Он, конечно, читал, но лишь для того, чтоб занять себя в дороге или суметь поддержать разговор в компании. Только сейчас он начал чувствовать в душе какой-то отклик, с удивлением узнавая в искренних в своей пылкой наивности героях Диккенса самого себя. И всё же, просидев на широком подоконнике в малой гостиной за чтением не больше часа, он снова заскучал и, отложив книгу, начал смотреть в окно.

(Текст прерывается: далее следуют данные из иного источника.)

(** Stand-ins for the outside world, to run the cells on concrete inputs:
    no API key in the environment, constructors that return, and a model
    that echoes the text it is given. *)
Definition echo_externals : Externals :=
  {| getenv := fun _ => None;
     construct := fun _ => Ok tt;
     generate := fun _ prompt => Ok prompt;
     repr_Document := fun d => lit "Document(page_content='" ++ page_content d ++ lit "')";
     repr_opaque := fun _ => lit "<object>" |}.

(* ===================================================================== *)
(** * Part 2: the notebook's cells *)
(* ===================================================================== *)

(** ** The kernel: one global namespace and the printed output *)

Record Kernel : Type := mkKernel {
  globals : gmap string Value;
  stdout : list str
}.

(** A freshly started kernel binds none of the notebook's names. *)
Definition fresh_kernel : Kernel := mkKernel ∅ [].

(** A cell is a computation over the kernel that returns or raises.  What
    it bound or printed before raising stays in the kernel. *)
Definition Cell (A : Type) : Type := Kernel -> result A * Kernel.

Definition cret {A} (a : A) : Cell A := fun k => (Ok a, k).

Definition cbind {A B} (c : Cell A) (f : A -> Cell B) : Cell B :=
  fun k =>
    match c k with
    | (Ok a, k') => f a k'
    | (Raise e, k') => (Raise e, k')
    end.

Global Instance cell_ret : MRet Cell := @cret.
Global Instance cell_bind : MBind Cell := fun A B f c => cbind c f.

(** Lift the outcome of a call that does not touch the kernel. *)
Definition lift {A} (r : result A) : Cell A := fun k => (r, k).

(** Reading a name: [NameError] when the namespace does not bind it. *)
Definition load (name : string) : Cell Value :=
  fun k =>
    match globals k !! name with
    | Some v => (Ok v, k)
    | None => (Raise (NameError name), k)
    end.

(** [name = v] *)
Definition store (name : string) (v : Value) : Cell unit :=
  fun k => (Ok tt, mkKernel (<[name := v]> (globals k)) (stdout k)).

(** [import name] and [from module import name] bind [name]. *)
Definition import_name (qualname name : string) : Cell unit :=
  store name (VImported qualname).

Section Cells.
Context `{Externals}.

(** [print(v)] *)
Definition print (v : Value) : Cell unit :=
  fun k => (Ok tt, mkKernel (globals k) (stdout k ++ [py_str v])).

(** The call itself, once the callee and the arguments are evaluated: the
    constructor returns the object or raises. *)
Definition instantiate (o : Obj) : Cell Value :=
  lift (construct o);;
  cret (VObj o).

(** A value passed as [api_key=]: [None] or a string. *)
Definition as_api_key (v : Value) : result (option str) :=
  match v with
  | VNone => Ok None
  | VStr s => Ok (Some s)
  | _ => Raise (TypeError "api_key")
  end.

Definition as_str (v : Value) : result str :=
  match v with
  | VStr s => Ok s
  | _ => Raise (TypeError "str expected")
  end.

(** [model.invoke(text)]: a completion model answers with a string, a chat
    model with a message. *)
Definition model_invoke (m : Value) (text : str) : result Value :=
  match m with
  | VObj (Ollama name) =>
      rbind (generate (Ollama name) text) (fun r => Ok (VStr r))
  | VObj (ChatOpenAI key name) =>
      rbind (generate (ChatOpenAI key name) text) (fun r => Ok (VMessage r))
  | _ => Raise (AttributeError "invoke")
  end.

(** First code cell.  [MODEL] is the line a reader edits: the source keeps
    ["gpt-3.5-turbo"] commented out next to ["llama3.1"].
<<
    import os
    from dotenv import load_dotenv
    load_dotenv()
    OPENAI_API_KEY = os.getenv("OPENAI_API_KEY")
    MODEL = "llama3.1"
>> *)
Definition cell_settings (MODEL : str) : Cell unit :=
  import_name "os" "os";;
  import_name "dotenv.load_dotenv" "load_dotenv";;
  load "load_dotenv";;
  load "os";;
  store "OPENAI_API_KEY"
        (match getenv "OPENAI_API_KEY" with Some s => VStr s | None => VNone end);;
  store "MODEL" (VStr MODEL).

Definition notebook_MODEL : str := lit "llama3.1".

(** Second code cell.
<<
    if MODEL.startswith("gpt"):
        model= ChatOpenAI(api_key=OPENAI_API_KEY, model=MODEL)
        embeddings = OpenAIEmbeddings()
    else:
        model = Ollama(model=MODEL)
        embeddings = OllamaEmbeddings()
        response = model.invoke("Where is the capital city of Afghanistan?")
    print(response)
>> *)
Definition cell_init_model : Cell unit :=
  import_name "langchain_openai.embeddings.OpenAIEmbeddings" "OpenAIEmbeddings";;
  import_name "langchain_community.embeddings.OllamaEmbeddings" "OllamaEmbeddings";;
  import_name "langchain_community.llms.Ollama" "Ollama";;
  import_name "langchain_openai.chat_models.ChatOpenAI" "ChatOpenAI";;
  MODEL ← load "MODEL";
  name ← lift (as_str MODEL);
  (if startswith name (lit "gpt") then
     load "ChatOpenAI";;
     key ← load "OPENAI_API_KEY";
     api_key ← lift (as_api_key key);
     model_name ← load "MODEL";
     model_str ← lift (as_str model_name);
     model ← instantiate (ChatOpenAI api_key model_str);
     store "model" model;;
     load "OpenAIEmbeddings";;
     embeddings ← instantiate OpenAIEmbeddings;
     store "embeddings" embeddings
   else
     load "Ollama";;
     model_name ← load "MODEL";
     model_str ← lift (as_str model_name);
     model ← instantiate (Ollama model_str);
     store "model" model;;
     load "OllamaEmbeddings";;
     embeddings ← instantiate OllamaEmbeddings;
     store "embeddings" embeddings;;
     m ← load "model";
     response ← lift (model_invoke m (lit "Where is the capital city of Afghanistan?"));
     store "response" response);;
  response ← load "response";
  print response.

(** Running the first two cells, in order, on a fresh kernel. *)
Definition run_init (MODEL : str) : result unit * Kernel :=
  (cell_settings MODEL ;; cell_init_model) fresh_kernel.
End Cells.

(* ===================================================================== *)
(** ** The LCEL chain *)
(* ===================================================================== *)

(** What flows between the steps of a chain: a single value, or a mapping
    from keys to values (the input [{"question": q}] and the output of the
    dictionary step). *)
Inductive Data : Type :=
| Scalar (v : Value)
| Dict (d : gmap string Value).

(** A runnable, by its [invoke]. *)
Definition Runnable : Type := Data -> result Data.

(** A retriever: the pages found for a query text. *)
Definition Retriever : Type := str -> result (list Document).

(** [operator.itemgetter(key)], coerced to a runnable by [|]. *)
Definition itemgetter (key : string) : Runnable :=
  fun x =>
    match x with
    | Dict d =>
        match d !! key with
        | Some v => Ok (Scalar v)
        | None => Raise (KeyError key)
        end
    | Scalar _ => Raise (TypeError "subscript")
    end.

(** [retriever.invoke(query)] *)
Definition retriever_step (retriever : Retriever) : Runnable :=
  fun x =>
    match x with
    | Scalar (VStr q) => rbind (retriever q) (fun ds => Ok (Scalar (VDocs ds)))
    | _ => Raise (TypeError "retriever input")
    end.

(** [RunnableSequence.invoke]: each step receives the previous one's
    output. *)
Fixpoint sequence_invoke (steps : list Runnable) (x : Data) : result Data :=
  match steps with
  | [] => Ok x
  | step :: rest => rbind (step x) (sequence_invoke rest)
  end.

(** A dictionary literal on the left of [|] becomes a [RunnableParallel]:
    every entry runs on the same input and the outputs are gathered under
    the entries' keys. *)
Fixpoint parallel_invoke (entries : list (string * Runnable)) (x : Data)
  : result (gmap string Value) :=
  match entries with
  | [] => Ok ∅
  | (key, r) :: rest =>
      rbind (r x) (fun out =>
      rbind (parallel_invoke rest x) (fun d =>
        match out with
        | Scalar v => Ok (<[key := v]> d)
        | Dict _ => Raise (TypeError "nested mapping outside the embedded fragment")
        end))
  end.

Definition parallel_step (entries : list (string * Runnable)) : Runnable :=
  fun x => rbind (parallel_invoke entries x) (fun d => Ok (Dict d)).

(** [StrOutputParser().invoke]: the text of a message, or the string as it
    is. *)
Definition StrOutputParser : Runnable :=
  fun x =>
    match x with
    | Scalar (VStr s) => Ok (Scalar (VStr s))
    | Scalar (VMessage c) => Ok (Scalar (VStr c))
    | _ => Raise (TypeError "parser input")
    end.

(** The first exception in input order aborts the whole list; otherwise
    the outputs come back in input order. *)
Fixpoint each {A B} (f : A -> result B) (xs : list A) : result (list B) :=
  match xs with
  | [] => Ok []
  | x :: rest =>
      rbind (f x) (fun y => rbind (each f rest) (fun ys => Ok (y :: ys)))
  end.

(** [RunnableSequence.batch(inputs)] as the notebook calls it, without
    [return_exceptions=True]: the first step runs on every input, then the
    second step on every output, and so on; an exception raised for any
    input propagates out of the call. *)
Fixpoint sequence_batch (steps : list Runnable) (xs : list Data)
  : result (list Data) :=
  match steps with
  | [] => Ok xs
  | step :: rest => rbind (each step xs) (sequence_batch rest)
  end.

Section Chain.
Context `{Externals}.

(** [prompt.invoke(mapping)]: the template rendered with the mapping's
    values, as a prompt value. *)
Definition prompt_step (p : PromptTemplate) : Runnable :=
  fun x =>
    match x with
    | Dict d => rbind (prompt_format p d) (fun text => Ok (Scalar (VPromptValue text)))
    | Scalar _ => Raise (TypeError "prompt input")
    end.

(** [model.invoke(prompt_value)] *)
Definition model_step (model : Value) : Runnable :=
  fun x =>
    match x with
    | Scalar (VPromptValue text) => rbind (model_invoke model text) (fun r => Ok (Scalar r))
    | Scalar (VStr text) => rbind (model_invoke model text) (fun r => Ok (Scalar r))
    | _ => Raise (TypeError "model input")
    end.

(** The dictionary at the head of the chain: the pages retrieved for the
    question under ["context"], the question itself under ["question"]. *)
Definition context_and_question (retriever : Retriever) : Runnable :=
  parallel_step
    [ ("context", sequence_invoke [itemgetter "question"; retriever_step retriever]);
      ("question", itemgetter "question") ].

(** The retrieval chain.
<<
    chain = (
        {
            "context": itemgetter("question") | retriever,
            "question": itemgetter("question")
        }
        |prompt
        |model
        |parser
    )
>> *)
Definition chain (retriever : Retriever) (prompt : PromptTemplate) (model : Value)
  : list Runnable :=
  [ context_and_question retriever;
    prompt_step prompt;
    model_step model;
    StrOutputParser ].

(** The mapping the chain takes: [{"question": q}] *)
Definition question_input (q : str) : Data :=
  Dict {[ "question" := VStr q ]}.

(** [chain.invoke({"question": q})] *)
Definition chain_invoke (retriever : Retriever) (prompt : PromptTemplate)
           (model : Value) (q : str) : result Data :=
  sequence_invoke (chain retriever prompt model) (question_input q).

(** [chain.batch([{"question": q} for q in questions])] *)
Definition chain_batch (retriever : Retriever) (prompt : PromptTemplate)
           (model : Value) (questions : list str) : result (list Data) :=
  sequence_batch (chain retriever prompt model) (map question_input questions).

(** The prompt the chain hands to the model for a question: what its first
    two steps produce. *)
Definition chain_prompt (retriever : Retriever) (prompt : PromptTemplate) (q : str)
  : result Data :=
  sequence_invoke [context_and_question retriever; prompt_step prompt] (question_input q).
End Chain.
Lemma creating_createElm (v : VNode) (p r : option handle) (n h : bool) :
  creating 0 (createElm env v p r n h).
Proof.
  revert v p r n h. fix IH 1. intros v p r n h.
  destruct v as [rf tg d ch rc tx e nsv k co cin st ri ic icl io af iap fs sc].
  cbn [createElm].
  apply creating_bind0.
  { destruct (_ && _); crt. }
  intros v0. apply creating_bind0; [apply creating_createComponent|].
  intros [isC v2]. destruct isC; [crt|].
  destruct (tag v2) as [tg2|].
  - set (inPre := match data v2 with Some d0 => pre d0 | None => false end).
    set (delta := if negb (production env) && inPre then 1 else 0).
    replace 0 with (delta + (0 + (0 + (0 + (0 + (0 + (- delta + 0))))))) by lia.
    apply creating_bind.
    { unfold delta. destruct (production env); cbn [negb andb when]; [crt|].
      replace (if inPre then 1 else 0) with ((if inPre then 1 else 0) + 0) by lia.
      apply creating_bind.
      - destruct inPre; cbn [when]; [apply creating_addVPre|crt].
      - intros _. apply creating_bind0; [crt|]. intros z. unfold warn. crt. }
    intros _. apply creating_bind.
    { destruct (ns v2); [destruct (nsTruthy v2)|];
        unfold op_createElementNS, op_createElement; crt. }
    intros hd. apply creating_bind; [apply creating_setScope|]. intros _.
    apply creating_bind.
    { cbn [children]. destruct ch as [ch|].
      - apply creating_bind0; [apply creating_when, creating_checkDuplicateKeys|].
        intros _. apply creating_bind0; [|intros l; crt].
        revert ch. fix IHl 1. intros ch. destruct ch as [|c ch]; [crt|].
        apply creating_bind0; [apply IH|]. intros c'.
        apply creating_bind0; [apply IHl|]. intros l. crt.
      - destruct (text _); [|crt]. unfold op_createTextNode, op_appendChild. crt. }
    intros ch'. apply creating_bind.
    { apply creating_when, creating_invokeCreateHooks. }
    intros _. apply creating_bind; [apply creating_insert|]. intros _.
    apply creating_bind; [|intros _; crt].
    unfold delta. destruct (negb (production env) && inPre); cbn [when];
      [apply creating_addVPre|crt].
  - destruct (isComment v2).
    + apply creating_bind0; [unfold op_createComment; crt|]. intros hd.
      apply creating_bind0; [apply creating_insert|]. intros _. crt.
    + apply creating_bind0; [unfold op_createTextNode; crt|]. intros hd.
      apply creating_bind0; [apply creating_insert|]. intros _. crt.
Qed.

(** [createElm] only creates: when it returns, whatever the vnode and
    its subtree, the log has gained no [removeChild] and no [remove] or
    [destroy] hook, and the counter [creatingElmInVPre], raised while
    the children of a [v-pre] element are created, is back at the value
    it had. *)
Theorem createElm_only_creates (v : VNode) (p r : option handle) (n h : bool)
    (s : PState D) (v' : VNode) (s' : PState D) :
  createElm env v p r n h s = Ok v' s' ->
  creatingElmInVPre s' = creatingElmInVPre s /\
  exists evs, log s' = log s ++ evs /\
              Forall (fun e => removes e = false) evs.
Proof.
  intros Hrun. destruct (creating_createElm v p r n h s v' s' Hrun) as [Hc He].
  split; [lia|exact He].
Qed.

End Creating.

Lemma sameVnode_partial_equivalence_witness :
  let a := keyedItem 1 1 (Some 1%nat) in
  let b := keyedItem 21 1 None in
  let c := keyedItem 41 1 None in
  sameVnode webTextInputType a b = sameVnode webTextInputType b a /\
  is_Some (sameVnode webTextInputType a b) /\
  (sameVnode webTextInputType a b = Some true ->
   sameVnode webTextInputType b c = Some true ->
   sameVnode webTextInputType a c = Some true).
Proof.
  apply (sameVnode_partial_equivalence webTextInputType
           (keyedItem 1 1 (Some 1%nat)) (keyedItem 21 1 None)
           (keyedItem 41 1 None)); reflexivity.
Defined.

Lemma createKeyToOldIdx_last_wins_witness :
  exists t,
    createKeyToOldIdx (Some <$> protoOld) 0 3 = Some t /\
    forall k x, t !! k = Some x <->
      k <> "__proto__"%string /\ 0 <= x <= 3 /\
      hasKeyAt (Some <$> protoOld) x k /\
      forall j, x < j <= 3 -> ~ hasKeyAt (Some <$> protoOld) j k.
Proof.
  apply (createKeyToOldIdx_last_wins (Some <$> protoOld) 0 3).
  - intros j Hj.
    assert (Hc : j = 0 \/ j = 1 \/ j = 2 \/ j = 3) by lia.
    destruct Hc as [->|[->|[->| ->]]]; vm_compute; eauto.
  - intros j c Hj Hc.
    assert (Hj' : j = 0 \/ j = 1 \/ j = 2 \/ j = 3) by lia.
    destruct Hj' as [->|[->|[->| ->]]]; vm_compute in Hc;
      injection Hc as <-; reflexivity.
Defined.

Lemma checkDuplicateKeys_warnings_witness :
  let l := protoOld ++ [namedItem 15 "a" None] in
  exists ws,
    checkDuplicateKeys l (flatState protoDom) =
      Ok tt (addLog (flatState protoDom) (EvWarn ∘ dupWarning <$> ws)) /\
    (forall k, count_occ String.string_dec ws k =
               if bool_decide (k ∈ objectPrototypeNames)
               then count_occ String.string_dec (keyedNames l) k
               else pred (count_occ String.string_dec (keyedNames l) k)) /\
    (ws = [] <->
     NoDup (keyedNames l) /\
     forall k, k ∈ keyedNames l -> k ∉ objectPrototypeNames).
Proof.
  apply (checkDuplicateKeys_warnings (protoOld ++ [namedItem 15 "a" None])
           (flatState protoDom)).
  repeat constructor.
Defined.

Lemma updateChildren_within_budget_witness :
  let patch : VNode -> VNode -> M FlatDom VNode :=
    fun a b => ret (set_elm b (elm a)) in
  (forall (ls ls' : LoopState) (s s' : PState FlatDom),
      step (mkBuildEnv false) patch (Some 0%nat) true ls s = Ok ls' s' ->
      measure ls' < measure ls) /\
  inBudget (updateChildrenWith (mkBuildEnv false) patch (Some 0%nat) true
              (Some <$> rotOld) rotNew).
Proof.
  apply (updateChildren_within_budget (mkBuildEnv false)
           (fun a b => ret (set_elm b (elm a))) (Some 0%nat) true).
  intros a b s. discriminate.
Defined.

Lemma updateChildren_in_place_witness :
  let env := mkBuildEnv false in
  let patch := fun a b => patchVnode env 1 a b true false in
  let added := [keyedItem 24 4 None] in
  updateChildrenWith env patch (Some 0%nat) true (Some <$> (rotOld ++ []))
                     (sameOrderNew ++ added) (flatState rotDom) =
  (when (negb (production env)) (checkDuplicateKeys (sameOrderNew ++ added)) ;;
   do vs <- patchPairs patch rotOld sameOrderNew;
   addVnodes env (Some 0%nat) None (vs ++ added)
             (Z.of_nat (length sameOrderNew))
             (Z.of_nat (length (sameOrderNew ++ added)) - 1))
    (flatState rotDom).
Proof.
  apply (updateChildren_in_place (mkBuildEnv false)
           (fun a b => patchVnode (mkBuildEnv false) 1 a b true false)
           (Some 0%nat) true rotOld [] sameOrderNew [keyedItem 24 4 None]
           (flatState rotDom)).
  - repeat constructor.
  - left. reflexivity.
Defined.

Lemma patchVnode_hands_over_handle_witness :
  exists v s',
    patchVnode (mkBuildEnv false) 1 (keyedItem 1 1 (Some 1%nat))
               (keyedItem 21 1 None) true false (flatState rotDom) = Ok v s' /\
    elm v = Some 1%nat /\ key v = VNum (Num 1) /\ tag v = Some "li"%string.
Proof.
  eexists _, _. split; [vm_compute; reflexivity|].
  eapply (patchVnode_hands_over_handle (mkBuildEnv false) 1
            (keyedItem 1 1 (Some 1%nat)) (keyedItem 21 1 None) _ true false
            (flatState rotDom) _).
  - vm_compute. reflexivity.
  - simpl. lia.
  - intros Hp. discriminate Hp.
Defined.

Lemma createElm_only_creates_witness :
  exists v' s',
    createElm (mkBuildEnv false) preElement (Some 0%nat) None false true
              (flatState rotDom) = Ok v' s' /\
    creatingElmInVPre s' = creatingElmInVPre (flatState rotDom) /\
    exists evs, log s' = log (flatState rotDom) ++ evs /\
                Forall (fun e => removes e = false) evs.
Proof.
  eexists _, _. split; [vm_compute; reflexivity|].
  eapply (createElm_only_creates (mkBuildEnv false) preElement (Some 0%nat)
            None false true (flatState rotDom)).
  vm_compute. reflexivity.
Defined.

Ему было уже не так грустно, как неделю назад. Более того, было забавно вдруг снова оказаться, как в детстве, в центре внимания, когда все беспокоились о том, как он себя чувствует, чем занимается, почему грустит. И даже увидев, как его любимая девушка уходит вслед за его братом из столовой, он ещё подумал: как овечка на верёвочке, он не испытал жгучего чувства обиды или разочарования. Вовсе нет. Он действительно уже начал успокаиваться. Он смирился с тем, что именно с Джеймсом ей хорошо, что они созданы друг для друга, такие высокие, красивые, загадочные, увлечённые историей, гордые и непредсказуемые в своих поступках, но так неожиданно быстро понявшие и принявшие друг друга. Он даже был рад, что Джейми, недоступный и трагичный в своём вечном одиночестве, вдруг нашёл именно такую необыкновенную девушку, отогревшую в нежных ладошках его застывшее сердце. И эту девушку привёл в его жизнь Том. Он чувствовал и благодарность брата, и его чувство вины за его, Тома, теперешние переживания. Но Том и не думал на него сердиться. Он же сам ушёл с его дороги, чтоб не мешать счастью столь дорогих ему людей, и получил за это награду, ценность которой мог понять только он, истосковавшийся по теплоте, с которой раньше относился к нему Джеймс. Потому что сейчас они вдруг оказались так близки, как не были и до отъезда брата в Афганистан, откуда он вернулся чужим, злым и колючим. Именно сейчас он ощутил не только любовь и заботу брата, но и глубокое взаимопонимание, словно стёршее семь лет разницы в возрасте, и долгие мили и годы непростого жизненного опыта, казалось, навсегда отдалившие от него Джеймса. Да и Лару он не потерял, потому что она осталась здесь, в этом доме, такая же красивая, светлая, но уже более близкая в своей новой роли.